I was thinking about that this morning as I was eating my turkey bacon while simultaneously scraping the bits of waffle from my waffle maker and watching the news. I dreamed of being a meteorologist. I was always fascinated with that name and always loved astronomy; that was until I realized that meteorologists didn't really have much to do with meteors or comets or the cosmos. When I discovered that they were responsible for predicting the weather, that dream transitioned into a nightmare. I was already terrified of lightning, tornadoes, hail, and hurricanes! Ix-nay on meteorology. 

As I got into the age of being able to fully rationalize and understand the terms that I spoke of, I realized I had a penchant for performing. My mom and friends realized it too and it apparently was innate and pre-dated meteorology in terms of interest. I was always around different genres of music but none more than Gospel and R&B. On Saturday morning, it was all about chores. I always had to take out the trash and wash the dishes, my eldest sister always had "something to do" away from home, and my youngest sister was oblivious to everything but still succumbed to cleaning as well. I would be awakened to the scents of Fabuloso, Comet, and Pine-Sol while being serenading back to sleep by the sounds of Patti, Gladys, Sarah Vaughan, and Aretha. I loved the music and to see my mom dance with the broom in her hand snapping her fingers and two-stepping like she was at a personal concert but that still didn't make it better because I had to clean! That is until she would lower the volume and make me sing. I would sing like in front of Aretha herself and the feeling I got was just amazing. These performances spilled over onto gatherings, random days, and holidays! I realized I had a knack for it and I loved the attention. On Sunday mornings, it was bliss! Listening to Shirley Caesar, the Clark Sisters, Yolanda Adams, and the Georgia Mass Choir. Those were the days! We had to get up for church but there was always the best breakfast (my Mommy can cook) which would give you the -itis and you ended up sleeping in the last pew at church anyway! WIN-WIN! 

Back to the lesson though. All those memories are great memories (even the chores) because they included music and the people I loved most, which was at the forefront of my passions even at a young age. I continued singing (never took voice lessons and rarely sang in church because the adult choir always trumped the kids' choir) and strengthened my voice and everyone's faith in me to live my dream. Fast forward through many singing contests, high school musicals, and random bouts of song to August 30, 2013 at 7:00A. That's when that thought hits me and I ask myself: Am I where I want to be, doing what I need to do? I purposely added "need" to that question because you can only be your greatest self if the things in life you set out to do are essential and ultimately a need for you to find fulfillment. I literally stopped scraping the waffle iron and had a piece of bacon between my lips. I knew the answer but that wasn't the problem. The problem was if I said the answer or even thought of saying the answer, then the things that I have done, though short of where I "needed" to be, would make me feel inadequate in a sense.
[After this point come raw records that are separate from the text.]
Definition plain_value (v : jsval) : Prop := js_or v (JStr "") = v.

(** A row that was handed to the parent and came back. *)
Definition echoed (r : table_row) : table_row :=
  TableRow (tr_id r) (tr_key r) (tr_value r) (if withToggle then tr_enabled r else true) false (bool_decide (tr_key r ∈ lockedKeys)).

Lemma assign_ids_kept (mk : num → jsval → jsval) next rows :
  (∀ p, p ∈ rows → row_id p ≠ 0%Qc) → assign_ids mk next rows = ((λ p, mk (row_id p) p) <$> rows, next).
Proof using Type.
  revert next. induction rows as [|p rows IH]; intros next H; [done|]. cbn [assign_ids].
  rewrite bool_decide_false by (apply H; left). rewrite IH by (intros; apply H; by right). done.
Qed.

Lemma row_of_pair r : plain_value (tr_value r) →
  row_of lockedKeys (pair_with_id (row_id (pair_of withToggle r)) (pair_of withToggle r)) = echoed r.
Proof using Type.
  intros Hv. destruct r as [i k v b p l]. unfold plain_value in Hv. cbn [tr_value] in Hv.
  assert (row_id (pair_of withToggle (TableRow i k v b p l)) = i) as -> by (by destruct withToggle).
  assert (js_or (JStr k) (JStr "") = JStr k) as Hk by (unfold js_or; cbn; by destruct (bool_decide_reflect (k = "")) as [->|]).
  assert (pair_with_id i (pair_of withToggle (TableRow i k v b p l)) = pair_of withToggle (TableRow i k v b p l)) as ->.
  { by destruct withToggle. }
  unfold row_of, echoed. cbn [tr_id tr_key tr_value tr_enabled].
  assert (prop (pair_of withToggle (TableRow i k v b p l)) "key" = JStr k) as -> by done.
  assert (prop (pair_of withToggle (TableRow i k v b p l)) "value" = v) as -> by done.
  rewrite Hk, Hv. f_equal. destruct withToggle; [by destruct b|done].
Qed.

Lemma real_rows_spec t : table_ok t → ∃ ph, tb_rows t = real_rows t ++ [ph] ∧ tr_placeholder ph = true.
Proof using Type.
  intros [[n Hs] _ _ _]. unfold real_rows. revert n Hs. induction (tb_rows t) as [|r l IH]; intros n Hs; csimpl in *; [by destruct n|].
  unfold is_real at 1. destruct n as [|n]; csimpl in Hs; injection Hs as Hr Hs.
  - rewrite Hr. apply fmap_nil_inv in Hs as ->. by exists r.
  - rewrite Hr. destruct (IH n Hs) as (ph & E & Hp). exists ph. rewrite E at 1. done.
Qed.

Lemma echo_normalized t :
  table_ok t → (∀ r, r ∈ real_rows t → plain_value (tr_value r)) →
  ∃ ph, tb_rows (normalize lockedKeys (tb_nextId t) (emit withToggle t)) = (echoed <$> real_rows t) ++ [ph] ∧ tr_placeholder ph = true.
Proof using Type.
  intros Ht Hv. unfold normalize, emit. cbn [as_array].
  set (next := match pair_of withToggle <$> real_rows t with [] => _ | _ => _ end).
  rewrite assign_ids_kept.
  - exists (makePlaceholder next). split; [|done]. cbn [tb_rows]. rewrite <- !list_fmap_compose. f_equal. apply list_fmap_ext. intros i r Hr.
    cbn. apply row_of_pair, Hv. by eapply list_elem_of_lookup_2.
  - intros p (r & -> & Hr)%list_elem_of_fmap. assert (row_id (pair_of withToggle r) = tr_id r) as -> by (by destruct withToggle).
    assert (tr_id r ∈ tr_id <$> tb_rows t) as Hx by (apply list_elem_of_fmap_2; by apply elem_of_bfilter in Hr as [? _]).
    destruct (to_below t Ht _ Hx). intros E. rewrite E in *. by apply Qclt_not_eq in H.
Qed.

Lemma join_snoc_length sep l x : l ≠ [] → (String.length (join sep l) + String.length sep + String.length x)%nat = String.length (join sep (l ++ [x])).
Proof using Type.
  induction l as [|a [|b l] IH]; intros Hne; [done|cbn; rewrite !str_app_length; lia|].
  specialize (IH ltac:(done)).
  assert (∀ y ys, ys ≠ [] → join sep (y :: ys) = y +:+ sep +:+ join sep ys) as Hj by (by intros y [|]).
  rewrite <- app_comm_cons, (Hj a (b :: l)), (Hj a ((b :: l) ++ [x])) by done. rewrite !str_app_length, <- IH. lia.
Qed.
End echo.

(** ** Properties *)

(** C29: In a table that starts from rows with distinct ids, whatever is typed, toggled,
    removed or handed in, rows keep distinct ids and the last row, and only it, is
    the one for new input; so what is handed to the parent has distinct ids too. *)
Theorem table_rows_distinct num_toString withToggle lockedKeys pairs es :
  pairs_ok pairs → (∀ p, Props p ∈ es → pairs_ok p) →
  let t := foldl (table_step num_toString lockedKeys) (new_table lockedKeys pairs) es in
  table_ok t ∧ pairs_ok (emit withToggle t).
Proof.
  intros Hp Hes t.
  assert (table_ok t ∧ (0 < tb_nextId t)%Qc) as [Ht Hn].
  { unfold t. destruct (normalize_ok lockedKeys 1%Qc pairs ltac:(done) Hp) as [H1 H2].
    assert (0 < tb_nextId (new_table lockedKeys pairs))%Qc as H3 by (unfold new_table; eapply Qclt_le_trans; [|exact H2]; done).
    fold (new_table lockedKeys pairs) in H1. revert H1 H3. generalize (new_table lockedKeys pairs). clear t Hp.
    induction es as [|e es IH]; intros t H1 H3; [done|]. cbn [foldl].
    destruct (table_step_ok lockedKeys num_toString t e H1 H3) as [H4 H5]; [intros p ->; apply Hes; left|].
    apply IH; [intros; apply Hes; by right|done|]. qc_lra. }
  split; [done|]. unfold pairs_ok, emit. cbn [as_array].
  assert (row_id <$> (pair_of withToggle <$> real_rows t) = tr_id <$> real_rows t) as Ei.
  { rewrite <- list_fmap_compose. apply list_fmap_ext. intros i r _. cbn. by destruct withToggle. }
  unfold given_ids. rewrite Ei. split.
  - eapply sublist_NoDup; [exact (to_ids t Ht)|]. etrans; [apply bfilter_sublist|apply fmap_sublist, bfilter_sublist].
  - intros i [Hi _]%elem_of_bfilter. apply list_elem_of_fmap in Hi as (r & -> & [Hr _]%elem_of_bfilter).
    apply (to_below t Ht). by apply list_elem_of_fmap_2.
Qed.

(** Handing back what the table gave changes none of its real rows, as its parent
    sees them. *)
Theorem table_echo num_toString withToggle lockedKeys t :
  table_ok t → (∀ r, r ∈ real_rows t → plain_value (tr_value r)) →
  emit withToggle (table_props num_toString lockedKeys (emit withToggle t) t) = emit withToggle t.
Proof.
  intros Ht Hv. unfold table_props. case_bool_decide; [done|].
  destruct (echo_normalized withToggle lockedKeys t Ht Hv) as (ph & E & Hp). unfold emit at 1, real_rows. rewrite E, bfilter_app.
  cbn [bfilter]. unfold is_real at 2. rewrite Hp. cbn [negb]. rewrite app_nil_r. unfold emit. f_equal.
  rewrite bfilter_all by (intros r (r' & -> & _)%list_elem_of_fmap; done).
  rewrite <- list_fmap_compose. apply list_fmap_ext. intros i r _. unfold pair_of, echoed. cbn. by destruct withToggle.
Qed.

(** The comparison that should keep the rows when the parent only hands back what
    it was given never holds: one side counts the last row, the other does not. *)
Lemma echo_never_matches num_toString lockedKeys t :
  table_ok t → (∀ r, r ∈ real_rows t → plain_value (tr_value r)) →
  (∀ r, r ∈ real_rows t → tr_enabled r = true) →
  signature num_toString (tb_rows (normalize lockedKeys (tb_nextId t) (emit false t))) ≠ signature num_toString (real_rows t).
Proof.
  intros Ht Hv Hen. destruct (echo_normalized false lockedKeys t Ht Hv) as (ph & -> & Hp). unfold signature.
  rewrite fmap_app, <- list_fmap_compose. intros E. apply (f_equal String.length) in E. revert E.
  assert (row_signature num_toString ∘ echoed false lockedKeys <$> real_rows t = row_signature num_toString <$> real_rows t) as ->.
  { apply list_fmap_ext. intros i r Hr. cbn. unfold row_signature, echoed. cbn. rewrite (Hen r); [done|]. by eapply list_elem_of_lookup_2. }
  cbn [fmap list_fmap]. destruct (real_rows t) as [|r l].
  { change (join _ _) with (row_signature num_toString ph) at 1. unfold row_signature. rewrite !str_app_length. cbn. lia. }
  rewrite <- join_snoc_length by done. cbn [String.length]. lia.
Qed.

(** *** Locked rows *)

Lemma locked_step num_toString lockedKeys t e i k :
  (∀ pairs, e ≠ Props pairs) →
  (∃ r, r ∈ tb_rows t ∧ tr_locked r = true ∧ tr_id r = i ∧ tr_key r = k) →
  ∃ r, r ∈ tb_rows (table_step num_toString lockedKeys t e) ∧ tr_locked r = true ∧ tr_id r = i ∧ tr_key r = k.
Proof.
  intros Hp (r & Hr & Hl & Hi & Hk). apply list_elem_of_lookup in Hr as [j Hj].
  assert (∀ j' r', tb_rows t !! j' = Some r' → tr_locked r' = false → j ≠ j') as Hne by (intros j' r' ? ? ->; congruence).
  assert (∀ j' r', j ≠ j' → r ∈ <[j' := r']> (tb_rows t)) as Hins.
  { intros j' r' ?. eapply list_elem_of_lookup_2. by rewrite list_lookup_insert_ne. }
  assert (r ∈ tb_rows t) as Hin by (by eapply list_elem_of_lookup_2).
  assert (∀ j' r0 r' typed, tb_rows t !! j' = Some r0 → tr_locked r' = tr_locked r0 → tr_id r' = tr_id r0 →
    (tr_locked r0 = true → tr_key r' = tr_key r0) →
    ∃ x, x ∈ tb_rows (promote j' r' typed t) ∧ tr_locked x = true ∧ tr_id x = i ∧ tr_key x = k) as Hpr.
  { intros j' r0 r' typed H0 H1 H2 H3. destruct (decide (j = j')) as [<-|Hjj].
    - assert (r0 = r) as -> by congruence. unfold promote. destruct (_ && _); cbn [tb_rows].
      + exists (promoted r'). rewrite elem_of_app. split; [left; eapply list_elem_of_lookup_2, list_lookup_insert_eq; by eapply lookup_lt_Some|].
        cbn. by rewrite H1, H2, H3.
      + exists r'. split; [eapply list_elem_of_lookup_2, list_lookup_insert_eq; by eapply lookup_lt_Some|]. by rewrite H1, H2, H3.
    - exists r. split; [|done]. unfold promote. destruct (_ && _); cbn [tb_rows]; [apply elem_of_app; left|]; by apply Hins. }
  destruct e as [|j'|j' k'|j' v|j'|pairs]; cbn [table_step]; [| | | | |by destruct (Hp pairs)].
  - exists (if tr_placeholder r then r else with_enabled (negb (allEnabled t)) r). split; [|by destruct (tr_placeholder r)].
    unfold onToggleAll. cbn [fst tb_rows]. apply list_elem_of_fmap. by exists r.
  - unfold onToggleRow. destruct (tb_rows t !! j') as [r'|] eqn:E; [|eauto]. destruct (_ || _) eqn:Eb; [eauto|].
    apply orb_false_iff in Eb as [_ Eb]. exists r. cbn [fst tb_rows]. split; [|done]. eapply Hins, Hne; eauto.
  - unfold onKeyChange. destruct (tb_rows t !! j') as [r'|] eqn:E; [|eauto]. destruct (tr_locked r') eqn:El; [eauto|].
    apply (Hpr _ _ _ _ E); [done|done|]. cbn. congruence.
  - unfold onValueChange. destruct (tb_rows t !! j') as [r'|] eqn:E; [|eauto]. by apply (Hpr _ _ _ _ E).
  - unfold removeRow. destruct (tb_rows t !! j') as [r'|] eqn:E; [|eauto]. destruct (_ || _) eqn:Eb; [eauto|].
    apply orb_false_iff in Eb as [_ Eb]. exists r. cbn [fst tb_rows]. split; [|done]. pose proof (Hne _ _ E Eb).
    rewrite <- delete_take_drop. apply list_elem_of_lookup. destruct (decide (j < j')%nat).
    + exists j. by rewrite list_lookup_delete_lt.
    + exists (pred j). rewrite list_lookup_delete_ge by lia. by replace (S (pred j)) with j by lia.
Qed.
At the age of 26, I wanted to not only be acting and singing and reciting poetry, but be doing so on a grand level with celebrity status and NO student loans because I was able to pay them off with having such a successful career of course. At this age, I wanted to be truly happy doing something I love. The reality became clear and bleak! I really did want to cry and I fought back the urge to do so or to feel sorry for myself (you should have seen it, this was Oscar-worthy) because even though I was "successful" in the eyes of society, I wasn't successful in my own (the most important ones). Well I went back to eating my bacon and cleaning up my morning mess and, as usual, I bounced back and realized that I may not be where I need to be but I have today and the day after to make this happen. I still needed to be thankful for the opportunities that I have been given and where I was in my life at this point. I realize that I take things for granted and I am not grateful until a moment like that happens or I see something on the television like those God-awful PSA commercials for neglected animals and the kids in Africa.
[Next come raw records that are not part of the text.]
(** [hasExecution], [isRunningExecution] *)
Definition hasExecution (execution : jsval) : bool :=
  truthy execution &&
  ((0 <? length (executionSteps execution))%nat || truthy (prop execution "error") || truthy (prop execution "errorNodeId") ||
   negb (is_nullish (prop execution "outputData")) || (0 <? length (as_array (prop execution "executedConnections")))%nat).
Definition isRunningExecution (execution : jsval) : bool :=
  truthy execution && strict_eq (prop execution "status") (JStr "running") && Nat.eqb (length (executionSteps execution)) 0.

(** [failedStepCount], [completedStepCount] *)
Definition is_failed (s : step) : bool :=
  (sp_status s =s "failed") || (sp_status s =s "error") || truthy (sp_errorMessage s).
Definition failedStepCount (execution : jsval) : nat := length (bfilter is_failed (executionSteps execution)).
Definition completedStepCount (execution : jsval) : nat := length (executionSteps execution).

(** [totalDurationMs] *)
Definition sum_durations (steps : list step) : num := foldl (λ t s, (t + default 0%Qc (sp_durationMs s))%Qc) 0%Qc steps.
Definition totalDurationMs (execution : jsval) : num :=
  match num_field execution "durationSeconds" with
  | Some d => if truthy execution then num_max 1%Qc (d * num_of_Z 1000)%Qc else num_max 1%Qc (sum_durations (executionSteps execution))
  | None => num_max 1%Qc (sum_durations (executionSteps execution))
  end.

(** [rawExecutionPayload] *)
Definition rawExecutionPayload (execution : jsval) : jsobj :=
  if negb (truthy execution) then []
  else
    let get k d := js_or (prop execution k) d in
    [("runId", get "runId" JNull); ("status", get "status" JNull); ("error", get "error" JNull);
     ("errorNodeId", get "errorNodeId" JNull); ("executionCount", get "executionCount" JNull);
     ("durationSeconds", get "durationSeconds" JNull); ("nodeCountExecuted", get "nodeCountExecuted" JNull);
     ("inputData", get "inputData" (JObj [])); ("outputData", prop execution "outputData");
     ("executedOrder", get "executedOrder" (JArr [])); ("executedConnectionIds", get "executedConnectionIds" (JArr []));
     ("executedConnections", get "executedConnections" (JArr [])); ("executionEvents", get "executionEvents" (JArr []));
     ("nodeStatuses", get "nodeStatuses" (JObj [])); ("nodeResults", get "nodeResults" (JArr []));
     ("nodeOutputs", get "nodeOutputs" JNull); ("contextSnapshot", get "contextSnapshot" JNull)].
(* ===== verification/HistoryPanel.v ===== *)
(** * The history of a workflow
    (components/workflow_history_panel/workflow_history_panel.js)

    The panel lists the revisions and the runs of the workflow and has the editor
    show the one that is selected.  The editor is behind an interface, the
    handlers the application passes to the panel ([historyPanelProps]); the
    requests to the backend are a list, and an answer names the request it
    answers, so that answers can arrive in any order.  Revisions and runs are
    numbered from one, as the backend numbers them. *)

From S2P Require Import Prelude JsMap JsValue JsNumber JsString Connection Node Nodes Editor EditorInv Adapter AdapterInv AdapterEquiv AdapterRun History HistoryTimeline Commands Connector Store StoreExec StoreInv StoreRun StoreViews App.

(** What the editor shows. *)
Inductive shown := ShowsCurrent | ShowsRevision (id : jsval) | ShowsRun (id : jsval).

(** [props.previewRequested], [props.currentRequested],
    [props.executionViewRequested], [props.exitExecutionView]. *)
Class HistoryHost (H : Type) := {
  previewRequested : H → jsval → option workflow_json → H * outcome unit;
  currentRequested : H → H * outcome unit;
  executionViewRequested : H → jsval → option workflow_json → jsobj → H * outcome unit;
  exitRun : H → H * outcome unit;
  host_shows : H → shown;
}.

(** The state the editor is in, and what its handlers promise when they return. *)
Class HistoryHostLaws (H : Type) `{!HistoryHost H} := {
  host_ok : H → Prop;
  preview_law h r w h' :
    host_ok h → truthy r = true → previewRequested h r (Some w) = (h', Ret tt) →
    host_ok h' ∧ host_shows h' = ShowsRevision r;
  current_law h h' :
    host_ok h → (∀ r, host_shows h ≠ ShowsRun r) → currentRequested h = (h', Ret tt) →
    host_ok h' ∧ host_shows h' = ShowsCurrent;
  openRun_law h r w d h' :
    host_ok h → truthy r = true → executionViewRequested h r (Some w) d = (h', Ret tt) →
    host_ok h' ∧ host_shows h' = ShowsRun r;
  exitRun_law h h' :
    host_ok h → (∀ r, host_shows h ≠ ShowsRevision r) → exitRun h = (h', Ret tt) →
    host_ok h' ∧ host_shows h' = ShowsCurrent;
}.

(** ** Data *)

(** An entry of [revisions] or [runs]: its [revision_id] or [id], and its other
    fields. *)
Record entry := Entry { en_id : positive; en_fields : jsobj }.

(** The answer of [/workflow_studio/run/<id>]. *)
Record run_data := RunData { rd_fields : jsobj; rd_snapshot : option workflow_json }.

Definition idv (i : positive) : jsval := JInt (Zpos i).

Lemma idv_truthy i : truthy (idv i) = true.
Proof.
  unfold idv, JInt, truthy. apply negb_true_iff, bool_decide_eq_false_2.
  change 0%Qc with (num_of_Z 0). by intros ?%num_of_Z_inj.
Qed.

Inductive history_tab := Versions | Runs.
#[export] Instance history_tab_eq_dec : EqDecision history_tab.
Proof. solve_decision. Defined.

Inductive request :=
| RqHistory
| RqBgHistory
| RqContent (id : positive)
| RqRuns (unblock : bool)
| RqBgRuns
| RqPreload (id : positive)
| RqRun (id : positive)
| RqCancel (id : positive)
| RqRestore (id : positive).

Inductive answer :=
| AEntries (l : list entry)
| AContent (snapshot : option workflow_json)
| ARun (d : run_data)
| ADone
| AFail (message : string).

(** The confirmation dialog that is open. *)
Inductive history_dialog := CancelDialog (id : positive) | RestoreDialog (id : positive).

(** What the panel reports; [Unhandled] is a promise that was rejected without
    a handler. *)
Inductive report := Danger (text : string) | Success (text : string) | Unhandled (text : string).

Record history_panel := HistoryPanel {
  hp_mounted : bool;
  revisions : list entry;
  selectedRevisionId : option positive;
  hp_loading : bool;
  previewing : bool;
  followLatest : bool;
  hp_activeTab : history_tab;
  runs : list entry;
  selectedRunId : option positive;
  loadingRuns : bool;
  runDetailCache : list (positive * run_data);
  contentMemo : list (positive * outcome (option workflow_json));
  uiBlocks : nat;
  hp_dialog : option history_dialog;
  hp_requests : list request;
  hp_reports : list report;
}.

(** [setup()] and [onMounted]: the first [refreshHistory()] is on its way. *)
Definition new_history_panel : history_panel :=
  HistoryPanel true [] None true false true Versions [] None false [] [] 0 None [RqHistory] [].
(* ===== verification/JsonTree.v ===== *)
(** * The tree of data (components/data_panel/JsonTreeNode.js and RecordBadge.js)

    Data is browsed as a tree; every field can be dragged into a setting as an
    expression.  A node of the tree is its properties; its children are made from
    them as the template makes them. *)

From S2P Require Import Prelude JsMap JsValue JsNumber JsString Expression.

Definition RECORD_REFS_KEY : string := "__wf_record_refs__".
Definition RECORD_REFS_COUNT_KEY : string := "__wf_record_refs_count__".
Definition RECORD_REFS_TRUNCATED_KEY : string := "__wf_record_refs_truncated__".

(** [props]; [tp_draggable] is false only for the value [false]. *)
Record tree_props := TreeProps {
  tp_data : jsval;
  tp_path : list string;
  tp_keyName : option string;
  tp_level : jsval;
  tp_initialExpandDepth : jsval;
  tp_autoCollapseChildrenThreshold : jsval;
  tp_sourceNodeId : option string;
  tp_isInputNode : bool;
  tp_draggable : bool;
  tp_isContextRoot : bool;
  tp_resolver : bool;
}.

(** ** The data of a node *)

Definition isObject (v : jsval) : bool := is_plain_object v.
Definition isArray (v : jsval) : bool := is_array v.
Definition isPrimitive (v : jsval) : bool := negb (isObject v) && negb (isArray v).
Definition isRecordRefMarker (v : jsval) : bool := isObject v && is_array (prop v RECORD_REFS_KEY).
Definition hasChildren (v : jsval) : bool := negb (isRecordRefMarker v) && (isObject v || isArray v).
I realized that many Americans are ungrateful sons of guns! So many holidays are commercialized and it seems many don't know the true meaning of them. I volunteer at the Y sometimes and had a conversation with some children recently about holidays and their meaning. Some of these came from them. Easter is about a bunny and eggs, Halloween is about candy and costumes, Labor day is about a day off to do nothing but BBQ, Thanksgiving is about turkey, and Christmas is about spending outrageous amounts of money on gifts, lights, and trees that don't even grow in our area. It's wonderful that during these holidays we enjoy the customs and traditions set forth by others in the days of yore, however it important to instill in the children the true meaning and history behind what we are celebrating. We should celebrate our Independence Day by popping letters in the mail to soldiers fighting for our country and our freedom and by popping chickens in the oven to sit down with our families and reflect on our freedoms, not pop bottles and fireworks. There are so many places where there is no freedom--not even a freedom to think for yourself--and women and kids are seen as inferior. There are still places where you can't love who you want to love or be what you want to be. The dreams and aspirations we have stay as they are and rarely become realities because we are so lax and complacent that someone else will make them happen for us or we just label them as impossible because we don't want to sacrifice. The older I get, the more I realize that if I didn't have it as well as I do, I would be a better person and be more thankful. Don't get me wrong, I have worked hard to earn the things that I have and have no one for assistance in doing so but this is because I was raised that way. If I truly had it hard all my life and didn't get scholarships to school, didn't have a caring and supportive mother and family, lived below the poverty line and had no reference of what success was or no one to encourage me, then to be where I am today would make it all the more worth it to keep climbing and to do the things that I always wanted to but couldn't.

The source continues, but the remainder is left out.